Definition append_payload (t : PartialRtpFrame) (sq : Z) (payload : ParsedRtpPayload) : res RtpError PartialRtpFrame :=
  f ← append_depacketized (depacketized payload) (part_frame t);
  Ok {| raw_packets := raw_packets t; part_rtp := part_rtp t; part_user_id := part_user_id t; part_codec := part_codec t;
        part_frame := f; part_dave := part_dave t; last_seq := sq |}.

Definition push_raw_packet (t : PartialRtpFrame) (r : raw_packet) : PartialRtpFrame :=
  {| raw_packets := raw_packets t ++ [r]; part_rtp := part_rtp t; part_user_id := part_user_id t; part_codec := part_codec t;
     part_frame := part_frame t; part_dave := part_dave t; last_seq := last_seq t |}.

Definition into_pending (now : Z) (t : PartialRtpFrame) : PendingMediaFrame :=
  {| frame_raw := from_rtp_packets (raw_packets t); frame_rtp := part_rtp t; frame_user_id := part_user_id t;
     frame_codec := part_codec t; encrypted_frame := part_frame t; frame_dave := part_dave t; enqueued_at := now;
     reason := DecryptStatePending; was_pending := false |}.

Definition partial_is (f : PartialRtpFrame -> bool) (a : RtpFrameAssembler) : bool :=
  match partial a with Some t => f t | None => false end.

Definition has_matching_partial (p : PendingMediaPacket) (a : RtpFrameAssembler) : bool := partial_is (fun t => matches_context t p) a.
Definition has_contiguous_partial (p : PendingMediaPacket) (a : RtpFrameAssembler) : bool := partial_is (fun t => accepts_next t p) a.
Definition partial_should_complete_before (p : PendingMediaPacket) (a : RtpFrameAssembler) : bool :=
  partial_is (fun t => should_complete_before t p) a.

Definition set_partial (t : option PartialRtpFrame) (a : RtpFrameAssembler) : RtpFrameAssembler :=
  {| partial := t; completed := completed a |}.

Definition push_completed (f : PendingMediaFrame) (a : RtpFrameAssembler) : RtpFrameAssembler :=
  {| partial := partial a; completed := completed a ++ [f] |}.

Definition pop_completed (a : RtpFrameAssembler) : option PendingMediaFrame * RtpFrameAssembler :=
  match completed a with
  | [] => (None, a)
  | f :: l => (Some f, {| partial := partial a; completed := l |})
  end.

Definition has_completed_frame (a : RtpFrameAssembler) : bool := match completed a with [] => false | _ => true end.

Definition clear (a : RtpFrameAssembler) : RtpFrameAssembler := assembler_default.

(** Returning [self.completed.pop_front()]. *)
Definition finish (a : RtpFrameAssembler) : res RtpError (option PendingMediaFrame) * RtpFrameAssembler :=
  let '(f, a) := pop_completed a in (Ok f, a).

(** The first two statements of [push_packet]: an AV1 frame ends where the
    timestamp changes, and a gap drops the frame in progress. *)
Definition end_on_timestamp (now : Z) (p : PendingMediaPacket) (a : RtpFrameAssembler) : RtpFrameAssembler :=
  if partial_should_complete_before p a then
    match partial a with Some t => push_completed (into_pending now t) (set_partial None a) | None => a end
  else a.

Definition drop_on_gap (p : PendingMediaPacket) (a : RtpFrameAssembler) : RtpFrameAssembler :=
  if negb (has_contiguous_partial p a) && has_matching_partial p a then set_partial None a else a.

(** [now] is [Instant::now()] of [into_pending]. *)
Definition push_packet (now : Z) (p : PendingMediaPacket) (a : RtpFrameAssembler)
    : res RtpError (option PendingMediaFrame) * RtpFrameAssembler :=
  let a := end_on_timestamp now p a in
  let continues_partial := has_contiguous_partial p a in
  let a := drop_on_gap p a in
  match parse_payload (pkt_codec p) (encrypted_payload p) (marker (pkt_rtp p)) continues_partial with
  | Err e => (Err e, a)
  | Panic => (Panic, a)
  | Ok payload =>
      if negb continues_partial && negb (starts_frame payload) then finish a
      else
        let '(o, a) :=
          if continues_partial && negb (starts_frame payload) then (partial a, set_partial None a)
          else (Some (partial_new p), a) in
        match o with
        | None => (Panic, a)
        | Some t =>
            match append_payload t (seq (pkt_rtp p)) payload with
            | Err e => (Err e, a)
            | Panic => (Panic, a)
            | Ok t =>
                let t := push_raw_packet t (pkt_raw p) in
                finish (if completes_frame payload then push_completed (into_pending now t) a else set_partial (Some t) a)
            end
        end
  end.

(** Pushing the packets of a list; [times] are the clock readings. *)
Fixpoint push_all (l : list (Z * PendingMediaPacket)) (a : RtpFrameAssembler)
    : list (res RtpError (option PendingMediaFrame)) * RtpFrameAssembler :=
  match l with
  | [] => ([], a)
  | (now, p) :: l =>
      let '(r, a) := push_packet now p a in
      let '(rs, a) := push_all l a in (r :: rs, a)
  end.

(** ** Invariant: frames are built from consecutive packets *)
Context (seq_of : raw_packet -> Z).

Definition consecutive (first : Z) (l : list raw_packet) : Prop :=
  forall i r, l !! i = Some r -> seq_of r = wrapping_add u16_mod first (Z.of_nat i).

Record partial_ok (t : PartialRtpFrame) : Prop := {
  ok_seq : is_u16 (seq (part_rtp t));
  ok_consecutive : consecutive (seq (part_rtp t)) (raw_packets t);
  ok_last : last_seq t = wrapping_add u16_mod (seq (part_rtp t)) (Z.of_nat (length (raw_packets t)) - 1);
  ok_nonempty : raw_packets t ≠ [] }.

(** A frame as it may be handed over: its packets have consecutive sequence
    numbers, starting with the frame's own. *)
Definition frame_ok (f : PendingMediaFrame) : Prop :=
  exists l, l ≠ [] /\ frame_raw f = from_rtp_packets l /\ consecutive (seq (frame_rtp f)) l.

Definition assembler_ok (a : RtpFrameAssembler) : Prop :=
  (forall t, partial a = Some t -> partial_ok t) /\ Forall frame_ok (completed a).

Definition packet_ok (p : PendingMediaPacket) : Prop :=
  all_bytes (encrypted_payload p) /\ is_u16 (seq (pkt_rtp p)) /\ seq_of (pkt_raw p) = seq (pkt_rtp p).

Lemma into_pending_ok now t : partial_ok t -> frame_ok (into_pending now t).
Proof. intros [_ Hc _ Hn]. by exists (raw_packets t). Qed.

Lemma assembler_ok_default : assembler_ok assembler_default.
Proof. by split. Qed.

Lemma set_partial_ok t a : assembler_ok a -> (forall x, t = Some x -> partial_ok x) -> assembler_ok (set_partial t a).
Proof. intros [_ Hc] Ht. by split. Qed.

Lemma push_completed_ok f a : assembler_ok a -> frame_ok f -> assembler_ok (push_completed f a).
Proof. intros [Hp Hc] Hf. split; [done|]. apply Forall_app. auto. Qed.

Lemma finish_ok a : assembler_ok a ->
  exists f a', finish a = (Ok f, a') /\ assembler_ok a' /\ (forall x, f = Some x -> frame_ok x).
Proof.
  intros [Hp Hc]. unfold finish, pop_completed. destruct (completed a) as [|f l] eqn:Hl; (do 2 eexists; split; [reflexivity|]).
  - split; [|done]. split; [done|by rewrite Hl].
  - apply Forall_cons in Hc as [Hf Hc]. split; [by split|]. naive_solver.
Qed.
Definition rx_step (telemetry : bool) (op : rx_op) (st : ReceiveSsrcState) : res E (option F) * ReceiveSsrcState * list ReceiveEvent :=
  match op with
  | RxPush now p => push_media_packet telemetry now p st
  | RxPop now => let '(r, st) := pop_ready_buffered_frame now st in (r, st, [])
  | RxExpire ssrc now =>
      match expire_missing_head telemetry ssrc now false st with
      | Ok (_, st, ev) => (Ok None, st, ev)
      | Err e => (Err e, st, [])
      | Panic => (Panic, st, [])
      end
  end.

Fixpoint rx_run (telemetry : bool) (ops : list rx_op) (st : ReceiveSsrcState)
    : list (res E (option F)) * ReceiveSsrcState * list ReceiveEvent :=
  match ops with
  | [] => ([], st, [])
  | op :: ops =>
      let '(r, st, ev) := rx_step telemetry op st in
      let '(rs, st, evs) := rx_run telemetry ops st in (r :: rs, st, ev ++ evs)
  end.

(** ** The expiry loop *)
Lemma expire_loop_total fuel force now ttl m sq lastq count user :
  (size m < fuel)%nat ->
  exists sq' m' lastq' count' user',
    expire_loop fuel force now ttl m sq lastq count user = Ok (sq', m', lastq', count', user').
Proof.
  revert m sq lastq count user. induction fuel as [|fuel IH]; intros m sq lastq count user Hf; [lia|]. simpl.
  destruct (m !! sq) as [e|] eqn:He; [|by repeat eexists]. destruct (waiting force now ttl e); [by repeat eexists|].
  apply IH. assert (size m ≠ 0%nat) by (intros ->%map_size_empty_inv; by rewrite lookup_empty in He).
  rewrite map_size_delete, He. simpl. lia.
Qed.

Lemma expire_total telemetry ssrc now force st :
  exists b st' ev, expire_missing_head telemetry ssrc now force st = Ok (b, st', ev) /\ pending_media st' = pending_media st /\
    ((b = false /\ st' = st) \/ (b = true /\ assembler st' = asm_clear (assembler st))).
Proof.
  unfold expire_missing_head. destruct (next_seq st) as [sq|]; [|by do 3 eexists; auto].
  destruct (missing st !! sq) as [e|]; [|by do 3 eexists; auto].
  destruct (waiting _ _ _ _); [by do 3 eexists; auto|].
  destruct (expire_loop_total (S (size (missing st))) force now (rtp_reorder_ttl (tuning st)) (missing st) sq sq 0 (missing_user_id e))
    as (sq'&m'&lastq'&count'&user'&->); [lia|]. cbn [mbind res_mbind].
  destruct (count' =? 0); do 3 eexists; (split; [reflexivity|]); auto.
Qed.
End Reorder.
Arguments ReceiveSsrcState P F E {A}.

(** ** The calls the assembler receives *)
Inductive call (P : Type) := Handed (p : P) | Cleared.
Arguments Handed {P} p.
Arguments Cleared {P}.
Lemma pending_pop_expired_spec {E} now q :
  pending_ok q ->
  exists o q', pending_pop_expired (E := E) now q = Ok (o, q') /\ pending_ok q' /\ ttl q' = ttl q /\
    match o with
    | Some f => frames q ≡ₚ f :: frames q' /\ f_enqueued_at f + ttl q <= now /\
        (forall g, g ∈ frames q -> f_enqueued_at f <= f_enqueued_at g)
    | None => frames q' = frames q /\ forall g, g ∈ frames q -> now < f_enqueued_at g + ttl q
    end.
Proof.
  intros Hq. pose proof Hq as [Hb Hi]. unfold pending_pop_expired.
  destruct (bdq_pop_expired_spec (E := E) now _ Hb) as (o & bs & -> & Hok & Ho). cbn [mbind res_mbind].
  do 2 eexists. split; [done|]. destruct o as [f|].
  - destruct Ho as (b & item & l & Hc & <- & Hdue & Hmin & Hc'). destruct (pending_pop_front q b item l bs Hq Hok Hc Hc') as [Hq' Hf].
    split; [done|]. split; [done|]. split; [done|]. destruct (Hi b item) as [Hr Hd]; [rewrite Hc; by left|]. split; [lia|].
    intros g (b' & x & Hx & <-)%elem_of_frames. destruct (Hi b' x Hx) as [_ Hd']. specialize (Hmin b' x Hx). lia.
  - destruct Ho as [Hsame Hno]. split; [split; [done|]|split; [done|split]].
    + cbn [media_buckets ttl]. intros b x. rewrite Hsame. apply Hi.
    + unfold frames, all_buckets. cbn [media_buckets mbind list_bind]. by rewrite !Hsame.
    + intros g (b' & x & Hx & <-)%elem_of_frames. destruct (Hi b' x Hx) as [_ Hd']. specialize (Hno b' x Hx). lia.
Qed.

Lemma filter_value (keep : F -> bool) (l : list DeadlineValue) :
  value <$> List.filter (fun item => keep (value item)) l = List.filter keep (value <$> l).
Proof. induction l as [|x l IH]; [done|]. cbn. destruct (keep (value x)); cbn; [f_equal; exact IH|exact IH]. Qed.

Lemma pending_prune_spec {E} removed q :
  pending_ok q ->
  exists q', pending_prune_ssrcs (E := E) removed q = Ok q' /\ pending_ok q' /\ ttl q' = ttl q /\
    frames q' = List.filter (fun f => negb (bool_decide (f_ssrc f ∈ removed))) (frames q).
Proof.
  intros [Hb Hi]. unfold pending_prune_ssrcs. set (keep := fun f => negb (bool_decide (f_ssrc f ∈ removed))).
  assert (forall l bs, bdq_ok bs -> NoDup l -> exists bs', prune_buckets (E := E) removed l bs = Ok bs' /\ bdq_ok bs' /\
    forall b, content bs' b = if decide (b ∈ l) then List.filter (fun item => keep (value item)) (content bs b) else content bs b) as Hl.
  { induction l as [|b l IH]; intros bs Hbs Hnd; [by exists bs|]. apply NoDup_cons in Hnd as [Hbl Hnd]. cbn [prune_buckets].
    destruct (bdq_retain_spec (E := E) b keep bs Hbs) as (bs1 & Hbs1 & Hok1 & Hc1). fold keep. rewrite Hbs1. cbn [mbind res_mbind].
    destruct (IH bs1 Hok1 Hnd) as (bs' & -> & Hok' & Hc'). exists bs'. split; [done|]. split; [done|]. intros b'. rewrite Hc', !Hc1.
    destruct (decide (b = b')) as [<-|Hne]; [by rewrite decide_False, decide_True by set_solver|].
    destruct (decide (b' ∈ l)); [by rewrite decide_True by set_solver|by rewrite decide_False by set_solver]. }
  destruct (Hl all_buckets (media_buckets q) Hb) as (bs & -> & Hok & Hc); [apply (bool_decide_unpack _); by vm_compute|].
  cbn [mbind res_mbind]. assert (forall b, content bs b = List.filter (fun item => keep (value item)) (content (media_buckets q) b)) as Hc'
    by (intros b; by rewrite Hc, decide_True by apply all_buckets_complete).
  eexists. split; [done|]. split; [|split; [done|]].
  - split; [done|]. cbn [media_buckets ttl]. intros b x. rewrite Hc'. intros Hx. apply Hi. apply list_elem_of_In, filter_In in Hx as [Hx _].
    by apply list_elem_of_In.
  - unfold frames. cbn [media_buckets]. rewrite <- filter_value. f_equal. unfold all_buckets. cbn [mbind list_bind]. rewrite !Hc', !List.filter_app. done.
Qed.

(** The states a sequence of calls can produce. *)
Inductive pending_reachable (d : Z) : PendingDaveMediaQueues -> Prop :=
| pending_reach_new : pending_reachable d (pending_new d)
| pending_reach_push media q n q' : pending_reachable d q -> is_Some (from_reason (f_reason media)) ->
    pending_push (E := Empty_set) media q = Ok (n, q') -> pending_reachable d q'
| pending_reach_retry retry q o q' : pending_reachable d q -> pop_retry (E := Empty_set) retry q = Ok (o, q') -> pending_reachable d q'
| pending_reach_expired now q o q' : pending_reachable d q -> pending_pop_expired (E := Empty_set) now q = Ok (o, q') -> pending_reachable d q'
| pending_reach_prune removed q q' : pending_reachable d q -> pending_prune_ssrcs (E := Empty_set) removed q = Ok q' -> pending_reachable d q'.

Lemma pending_reachable_ok d q : pending_reachable d q -> pending_ok q /\ ttl q = d.
Proof.
  induction 1 as [|media q n q' _ [IH Ht] Hr Hp|retry q o q' _ [IH Ht] Hp|now q o q' _ [IH Ht] Hp|removed q q' _ [IH Ht] Hp].
  - split; [apply pending_new_ok|done].
  - destruct (pending_push_spec (E := Empty_set) media q IH Hr) as (q1 & Hq1 & ? & ? & _). naive_solver congruence.
  - destruct (pop_retry_spec (E := Empty_set) retry q IH) as (o1 & q1 & Hq1 & ? & ? & _). naive_solver congruence.
  - destruct (pending_pop_expired_spec (E := Empty_set) now q IH) as (o1 & q1 & Hq1 & ? & ? & _). naive_solver congruence.
  - destruct (pending_prune_spec (E := Empty_set) removed q IH) as (q1 & Hq1 & ? & ? & _). naive_solver congruence.
Qed.
End Queues.
Arguments PendingDaveMediaQueues F : clear implicits.

(** The bits of a retry are a set of buckets. *)
Lemma includes_include r r' b : includes (retry_include r' r) b = includes r b || includes r' b.
Proof.
  assert (forall r, includes r b = has_bits (bits r) (2 ^ Z.of_nat (media_bucket_index b))) as Hb by (by destruct b).
  rewrite !Hb. cbn [retry_include bits]. rewrite !has_bits_pow2 by lia. apply Z.lor_spec.
Qed.

Lemma includes_constants b :
  includes retry_default b = false /\ includes retry_missing_user b = bool_decide (b = MissingUser) /\
  includes retry_dave_state b = negb (bool_decide (b = MissingUser)).
Proof. by destruct b. Qed.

^^^^

== Exercise description ==
Nothing but the exact lines from the start of the material through the line holding "raw_packets t ++", both included, belongs in the answer.

== Written response ==
Definition append_payload (t : PartialRtpFrame) (sq : Z) (payload : ParsedRtpPayload) : res RtpError PartialRtpFrame :=
  f ← append_depacketized (depacketized payload) (part_frame t);
  Ok {| raw_packets := raw_packets t; part_rtp := part_rtp t; part_user_id := part_user_id t; part_codec := part_codec t;
        part_frame := f; part_dave := part_dave t; last_seq := sq |}.

Definition push_raw_packet (t : PartialRtpFrame) (r : raw_packet) : PartialRtpFrame :=
  {| raw_packets := raw_packets t ++ [r]; part_rtp := part_rtp t; part_user_id := part_user_id t; part_codec := part_codec t;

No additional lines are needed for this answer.